Line 17: Were these concentrations determined in water samples from the near-surface?
Lines 21-22: It’s not that the flux dropped by 56% in the eddies. I believe you meant that the flux in the eddies is 56% lower than reference sites. Please have this sentence rewritten if that’s true.
Line 29: Add a dot (•) to the side of OH to make a radical.
Line 74: Get rid of “systematically”, and I’d avoid this type of “empty” words in scientific writing.
Line 76: Get rid of “formation”.
Line 95: Add “photochemical” before incubation experiments.
Line 93: Can you clarify what that 0.5 m/s on the figure to the right shows?
Line 100: Just simply say “samples were collected in duplicate at 4 stations”.
Line 144: Change “light” to optical.
Line 145: To my knowledge, the term “visible light” rather than PAR is used more often in photochemical studies.
Lines 159-160: Are there any studies supporting this statement about photolysis of NMHCs in seawater? If so, provide the references. If not, get rid of this statement since it’s meaningless. I highly doubt any of these NMHCs photolyze in ambient seawater. What would be the photolysis mechanism(s)?
Line 211: Authors should take time to verify the scales on the y-axes of these plots. As an example, the scale for the DOC plot seems to be too broad if you look at the color scheme in the plot. There is no dark red in the plot.

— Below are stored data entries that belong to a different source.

(* ===== verification/MysqlLoads.v ===== *)
(** What a load finds in the database: the value that the tables hold, unless its
    deadline has passed or it exceeds the limit. *)

From S2P Require Import Prelude Resp HashTable ZOrder Object Cache CacheSpec CacheProps CacheEvents Rdb RdbImage RdbProps Aof AofCodec AofLog Double CommandText CommandProps MysqlStore.
From S2P Require Import Service ServiceStore ServiceSpec ServiceCommands ServiceReplay MysqlTables MysqlSql MysqlTransactions MysqlRefine MysqlEffects MysqlBackend.

(** ** Rows *)

Lemma child_rows_names {X} (h : list Z) (m : gmap (list Z * list Z) (list Z * X)) (name : list Z -> list Z) :
  (forall n x, m !! (h, n) = Some x -> n = name x.1) -> NoDup (child_rows h m).*1.
Proof.
  intros Hn. unfold child_rows. rewrite <- list_fmap_compose. apply NoDup_fmap_2_strong; [|apply NoDup_map_to_list].
  intros [[h1 n1] x1] [[h2 n2] x2] H1 H2 E. cbn in E. apply elem_of_map_to_list in H1, H2.
  pose proof H1 as [M1 F1]%map_lookup_filter_Some. pose proof H2 as [M2 F2]%map_lookup_filter_Some. cbn in F1, F2. subst h1 h2.
  assert (n1 = n2) as -> by (rewrite (Hn _ _ M1), (Hn _ _ M2); by f_equal). congruence.
Qed.

Definition rows_size (rows : list (list Z * list Z)) : Z := foldr (fun x n => zlen x.1 + zlen x.2 + n) 0 rows.

Definition names_size (names : list (list Z)) : Z := foldr (fun k n => zlen k + n) 0 names.

Lemma rows_size_nonneg rows : 0 <= rows_size rows.
Proof. induction rows as [|x rows IH]; cbn; [lia|]. pose proof (zlen_nonneg x.1). pose proof (zlen_nonneg x.2). unfold rows_size in IH. lia. Qed.

Lemma names_size_nonneg names : 0 <= names_size names.
Proof. induction names as [|x names IH]; cbn; [lia|]. pose proof (zlen_nonneg x). unfold names_size in IH. lia. Qed.

Lemma rows_size_perm rows rows' : rows ≡ₚ rows' -> rows_size rows = rows_size rows'.
Proof. unfold rows_size. induction 1; cbn [foldr]; lia. Qed.

Lemma names_size_perm names names' : names ≡ₚ names' -> names_size names = names_size names'.
Proof. unfold names_size. induction 1; cbn [foldr]; lia. Qed.

(** With memory, the rows of a hash build the hash unless they are too many
    bytes. *)
Lemma load_hash_rows_spec rows limit loaded o M s :
  is_hash o M -> ss_mem s = [] -> 0 <= loaded -> NoDup rows.*1 -> (forall f, f ∈ rows.*1 -> M !! f = None) ->
  Z.of_nat (size M) + zlen rows < 2 ^ 59 -> Forall (fun x => zlen x.1 < 2 ^ 62 /\ zlen x.2 < 2 ^ 62) rows ->
  exists s', ss_errno s' = ss_errno s /\ ss_db s' = ss_db s /\
    if loaded + rows_size rows <=? limit
    then exists o', load_hash_rows limit rows loaded o s = (Loaded o', s') /\ is_hash o' (list_to_map rows ∪ M)
    else rows <> [] -> load_hash_rows limit rows loaded o s = (LoadTooLarge, s').
Proof.
  revert loaded o M s. induction rows as [|[f v] rows IH]; intros loaded o M s Ho Hm Hl Hn Hd Hs Hsz.
  { exists s. split_and!; [done|done|]. destruct (_ <=? _); [|done]. exists o. split; [done|]. by rewrite list_to_map_nil, (left_id_L ∅ (∪)). }
  apply Forall_cons in Hsz as [[Hf Hv] Hsz]. cbn [fmap list_fmap fst] in Hn, Hd. apply NoDup_cons in Hn as [Hnf Hn]. rewrite zlen_cons in Hs.
  pose proof (zlen_nonneg rows). pose proof (zlen_nonneg f). pose proof (zlen_nonneg v). pose proof (rows_size_nonneg rows).
  change (rows_size ((f, v) :: rows)) with (zlen f + zlen v + rows_size rows). cbn [load_hash_rows fst snd] in *.
  destruct (Z.gtb_spec (zlen f) (SIZE_MAX - zlen v)); [unfold SIZE_MAX, UINT64_MAX in *; lia|]. cbn [orb].
  destruct (Z.gtb_spec (zlen f + zlen v) limit), (Z.gtb_spec loaded (limit - (zlen f + zlen v))); cbn [orb];
    try (exists s; split_and!; [done|done|]; destruct (Z.leb_spec (loaded + (zlen f + zlen v + rows_size rows)) limit); [lia|done]).
  unfold fetch_column_blob, allocate, mbind, sql_bind. rewrite Hm. cbn -[kv_object_hash_set load_hash_rows rows_size Z.leb zlen list_to_map].
  destruct (hash_set_step o M f v Ho) as (o1 & E & Ho1); [apply Hd, elem_of_cons; by left|lia|done|done|]. rewrite E.
  cbn [w_status write_added Z.eqb negb]. set (s1 := mk_session _ _ _ _ _ _ _).
  destruct (IH (loaded + (zlen f + zlen v)) o1 (<[f := v]> M) s1 Ho1 eq_refl ltac:(lia) Hn) as (s' & E1 & E2 & Hres); [| |done|].
  - intros g Hg. rewrite lookup_insert_ne by congruence. apply Hd, elem_of_cons. by right.
  - rewrite map_size_insert_None by (apply Hd, elem_of_cons; by left). lia.
  - exists s'. split_and!; [done|done|]. rewrite <- Z.add_assoc in Hres. 
    assert (Hu : list_to_map ((f, v) :: rows) ∪ M = list_to_map rows ∪ <[f := v]> M).
    { rewrite list_to_map_cons, <- insert_union_l, <- insert_union_r; [done|]. by apply not_elem_of_list_to_map_1. }
    rewrite Hu. destruct (_ <=? limit) eqn:El; [exact Hres|]. intros _.
    destruct rows as [|r rows]; [|by apply Hres]. exfalso. cbn in El. apply Z.leb_gt in El. lia.
Qed.

Lemma zlen_elem_insert x z : zlen (elem_insert x z) = 1 + zlen z.
Proof. induction z as [|y z IH]; [done|]. cbn [elem_insert]. destruct (decide _); rewrite !zlen_cons; [lia|done]. Qed.

Lemma load_zset_rows_spec rows limit loaded o z s :
  is_zset o z -> ss_mem s = [] -> 0 <= loaded -> NoDup rows.*1 -> (forall k, k ∈ rows.*1 -> k ∉ z.*2) ->
  zlen z + zlen rows < 2 ^ 59 -> Forall (fun x => zlen x.1 < 2 ^ 62 /\ isnan x.2 = false) rows ->
  exists s', ss_errno s' = ss_errno s /\ ss_db s' = ss_db s /\
    if loaded + names_size rows.*1 <=? limit
    then exists o' z', load_zset_rows limit rows loaded o s = (Loaded o', s') /\ is_zset o' z' /\
           (forall x, x ∈ z' <-> x ∈ z \/ (x.2, x.1) ∈ rows)
    else rows <> [] -> load_zset_rows limit rows loaded o s = (LoadTooLarge, s').
Proof.
  revert loaded o z s. induction rows as [|[k score] rows IH]; intros loaded o z s Ho Hm Hl Hn Hd Hs Hsz.
  { exists s. split_and!; [done|done|]. destruct (_ <=? _); [|done]. exists o, z. split_and!; [done|done|]. intros x. rewrite elem_of_nil. tauto. }
  apply Forall_cons in Hsz as [[Hk Hnan] Hsz]. cbn [fmap list_fmap fst snd] in Hn, Hd, Hk, Hnan. apply NoDup_cons in Hn as [Hnk Hn]. rewrite zlen_cons in Hs.
  pose proof (zlen_nonneg rows). pose proof (zlen_nonneg k). pose proof (zlen_nonneg z). pose proof (names_size_nonneg rows.*1).
  cbn [fmap list_fmap fst]. change (names_size (k :: rows.*1)) with (zlen k + names_size rows.*1). cbn [load_zset_rows].
  destruct (Z.gtb_spec (zlen k) limit), (Z.gtb_spec loaded (limit - zlen k)); cbn [orb];
    try (exists s; split_and!; [done|done|]; destruct (Z.leb_spec (loaded + (zlen k + names_size rows.*1)) limit); [lia|done]).
  unfold fetch_column_blob, allocate, mbind, sql_bind. rewrite Hm. cbn -[kv_object_zset_add load_zset_rows names_size Z.leb zlen].
  destruct (zset_add_step o z score k Ho Hnan) as (o1 & E & Ho1); [apply Hd, elem_of_cons; by left|lia|done|]. rewrite E.
  cbn [w_status write_added Z.eqb negb]. set (s1 := mk_session _ _ _ _ _ _ _).
  destruct (IH (loaded + zlen k) o1 (elem_insert (score, k) z) s1 Ho1 eq_refl ltac:(lia) Hn) as (s' & E1 & E2 & Hres); [| |done|].
  - intros g Hg Hin. apply list_elem_of_fmap in Hin as (y & -> & Hy). apply elem_of_insert in Hy as [->|Hy]; [by apply Hnk|].
    apply (Hd y.2); [apply elem_of_cons; by right|]. by apply list_elem_of_fmap_2.
  - rewrite zlen_elem_insert. lia.
  - exists s'. split_and!; [done|done|]. rewrite <- Z.add_assoc in Hres. destruct (_ <=? limit) eqn:El.
    + destruct Hres as (o' & z' & Hr & Hz & Hin). exists o', z'. split_and!; [done|done|]. intros [sc n]. rewrite Hin, elem_of_insert, elem_of_cons. cbn.
      split; [intros [[[= -> ->]|?]|?]; auto|intros [?|[[= -> ->]|?]]; auto].
    + intros _. destruct rows as [|r rows]; [|by apply Hres]. exfalso. cbn in El. apply Z.leb_gt in El. lia.
Qed.

(** ** The load of an object *)

(** A value of a size that memory can have. *)
Definition modest (v : avalue) : Prop :=
  match v with
  | AString l => zlen l < 2 ^ 62
  | AHash M => Z.of_nat (size M) < 2 ^ 59 /\ map_Forall (fun f x => zlen f < 2 ^ 62 /\ zlen x < 2 ^ 62) M
  | AZset z => zlen z < 2 ^ 59 /\ NoDup z.*2 /\ Forall (fun x => zlen x.2 < 2 ^ 62) z
  end.

Definition value_size (v : avalue) : Z :=
  match v with
  | AString l => zlen l
  | AHash M => rows_size (map_to_list M)
  | AZset z => names_size z.*2
  end.

(** The value up to scores that compare equal. *)
Definition same_value (v w : avalue) : Prop :=
  match v, w with
  | AString l, AString l' => l = l'
  | AHash M, AHash M' => M = M'
  | AZset z, AZset z' => forall n, match score_of n z, score_of n z' with
                                   | Some s, Some s' => score_eq s s' = true
                                   | None, None => True
                                   | _, _ => False
                                   end
  | _, _ => False
  end.

Section Loads.
Context (sha : list Z -> list Z) (U : list Z -> Prop).
Hypothesis collision_free : forall x y, U x -> U y -> sha x = sha y -> x = y.
Context (field_order : list (list Z * list Z) -> list (list Z * list Z)) (member_order : list (list Z * Z) -> list (list Z * Z)).
Hypothesis field_order_perm : forall l, field_order l ≡ₚ l.
Hypothesis member_order_perm : forall l, member_order l ≡ₚ l.

(** The rows of the key in a child table are the rows under its name. *)
Lemma rows_sim {X} (m : gmap (list Z * list Z) (list Z * X)) a key :
  hashed (sha2 sha) (U2 U) m a -> U key -> (forall n x, a !! (key, n) = Some x -> x.1 = n) ->
  NoDup (child_rows (sha key) m).*1 /\ (forall x, x ∈ child_rows (sha key) m <-> a !! (key, x.1) = Some x).
Proof.
  intros [Ha Hb] Hk Hn.
  assert (Hm : forall n x, m !! (sha key, n) = Some x -> n = sha x.1 /\ a !! (key, x.1) = Some x).
  { intros n x E. destruct (Hb _ _ E) as ([k' n'] & [Hk' Hn'] & Ef & Ea). injection Ef as Ef ->. cbn in *.
    apply collision_free in Ef as <-; [|done|done]. by rewrite (Hn _ _ Ea) in *. }
  split.
  - apply (child_rows_names _ _ sha). intros n x E. by apply Hm.
  - intros x. rewrite elem_of_child_rows. split; [intros (n & E); by apply Hm in E as [_ ?]|].
    intros E. exists (sha x.1). by destruct (Ha _ _ E).
Qed.

Definition quiet_at (d : tables) (s : session) : Prop := ss_db s = d /\ settled s /\ quiet s.
(** ** The start *)

(** The part of [main] between the replay of the log and the attachment of the
    store: the UUID of the writer, the sequence number to start with and the
    cache.  [random] is what [fill_random_bytes] gives; the store was opened and
    its schema and permissions were checked. *)
Definition start_mysql (env : replay_env) (file : list Z) (random : option (list Z)) (clock : Z) (c : cache)
  : sql (option (list Z * Z * cache)) := fun s =>
  let '(scanned, file, (scan, s), _) := aof_replay env file (scan_mysql_aof []) (new_scan, s) in
  if negb (scanned =? 0) then (None, s) else
  match (match sc_uuid scan with Some uuid => Some uuid | None => random end) with
  | None => (None, s)
  | Some chosen =>
      let '(started, s) := mysql_store_get_startup_state s in
      match started with
      | None => (None, s)
      | Some (state, active, sequence) =>
          if match active, sc_uuid scan with Some a, Some u => negb (bool_decide (a = u)) | _, _ => false end then (None, s) else
          let writer := match active, sc_uuid scan with Some a, None => a | _, _ => chosen end in
          let known := match active with Some a => Some (default a (sc_uuid scan)) | None => sc_uuid scan end in
          let start (database : Z) := Z.max database (sc_maximum scan) in
          match state with
          | BOOTSTRAP_READY =>
              if negb (is_Some_bool active) then (None, s) else
              if sequence <? sc_maximum scan then
                let again := mk_scan [] known 0 sequence (sc_recovered scan) true in
                let '(recovered, _, (scan2, s), _) := aof_replay env file (scan_mysql_aof writer) (again, s) in
                if negb (recovered =? 0) then (None, s) else
                (Some (writer, Z.max (sc_database scan2) (sc_maximum scan2), c), s)
              else if sequence >? sc_maximum scan then
                let '((ok, c), s) := mysql_store_visit_changes_after writer (sc_maximum scan) (invalidate_snapshot_key clock) c s in
                if negb ok then (None, s) else (Some (writer, start sequence, c), s)
              else (Some (writer, start sequence, c), s)
          | _ =>
              let '(begun, s) := mysql_store_bootstrap_begin writer s in
              if negb begun then (None, s) else
              let '(visited, s) := cache_visit c bootstrap_mysql_object s in
              if negb (visited =? 0) then (None, s) else
              let '(finished, s) := mysql_store_bootstrap_finish writer (sc_maximum scan) s in
              if negb finished then (None, s) else (Some (writer, start (sc_maximum scan), c), s)
          end
      end
  end.
End Scan.
Definition plain_frame (f : frame) : tframe :=
  mk_tframe (match f_side f with InLeft => OnLeft | InRight => OnRight end) (plain_node (f_node f)) (plain (f_other f)).

Definition plain_path (p : path) : list tframe := plain_frame <$> p.

Lemma plain_red c : plain_color c = RED <-> c = RB_RED.
Proof. by destruct c. Qed.

Lemma plain_black c : plain_color c = BLACK <-> c = RB_BLACK.
Proof. by destruct c. Qed.

Lemma tcolor_plain t : tcolor (plain t) = plain_color (color t).
Proof. by destruct t. Qed.

Lemma plain_paint c t : plain (paint c t) = dye (plain_color c) (plain t).
Proof. by destruct t. Qed.

Lemma plain_plug t f : plain (plug t f) = fill (plain t) (plain_frame f).
Proof. by destruct f as [[] n o]. Qed.

Lemma plain_zip t p : plain (zip t p) = whole (plain t) (plain_path p).
Proof. revert t. induction p as [|f p IH]; intros t; [done|]. cbn [zip]. by rewrite IH, plain_plug. Qed.

Lemma plain_recalculate t : plain (rb_recalculate t) = plain t.
Proof. by destruct t. Qed.

Lemma plain_left_rotate t : plain (rb_left_rotate t) = rbtree_left_rotate (plain t).
Proof. by destruct t as [|a n [|b r c]]. Qed.

Lemma plain_right_rotate t : plain (rb_right_rotate t) = rbtree_right_rotate (plain t).
Proof. by destruct t as [|[|a l b] n c]. Qed.

Lemma plain_recalculate_up t p : plain_path (rb_recalculate_up t p) = plain_path p.
Proof. revert t. induction p as [|f p IH]; intros t; [done|]. cbn. f_equal. apply IH. Qed.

Lines 218-219: please provide statistics for the DOC comparison like you did for Chl a. Are these two means truly statistically different?
Line 22, section 3.2: As a general comment, the concentration or standing stock of an NMHC species measured is always a net result of its production and removal. Are there any previous studies that investigated the impact of eddies on bacterial activity or more specifically on the consumption rates of NMHCs or any other biogenic products?
Lines 247-248: Make your writing concise by simply saying “In 0.2µm-filtered seawater”. In the method, you already clarified about the purpose of filtration.
Lines 252-254: what is the sample number n?
Lines 257-260: what is the sample number for eddy, eddy edge, and refence stations? Very important to show these information.
Line 266, Table 1: Change “natural light” to Full spectrum because that’s the comparison you are showing Full spectrum vs Specific spectral bands (e.g. UVB). Please clarify why there are these blank spaces. Experiments were not performed at these stations or data were problematic? Also, please provide the concentrations in your dark controls as it’s so important to know the level of [ ]s in the dark. You said that triplicate quartz tubes were irradiated. Can you provide the uncertainty associated with these measurements? Can you actually say with confidence that the production in PAR is significant since the production is so low?
Line 281: these differences in Chl a are statistically different? They are definitely not substantially different.
Line 298: It’s not entirely accurate to say “wavelength dependence” because the way you did in this work can only give you an idea of the crude spectral dependence. The best way to do it is using a monochromatic system or even a polychromatic system with narrower spectral range.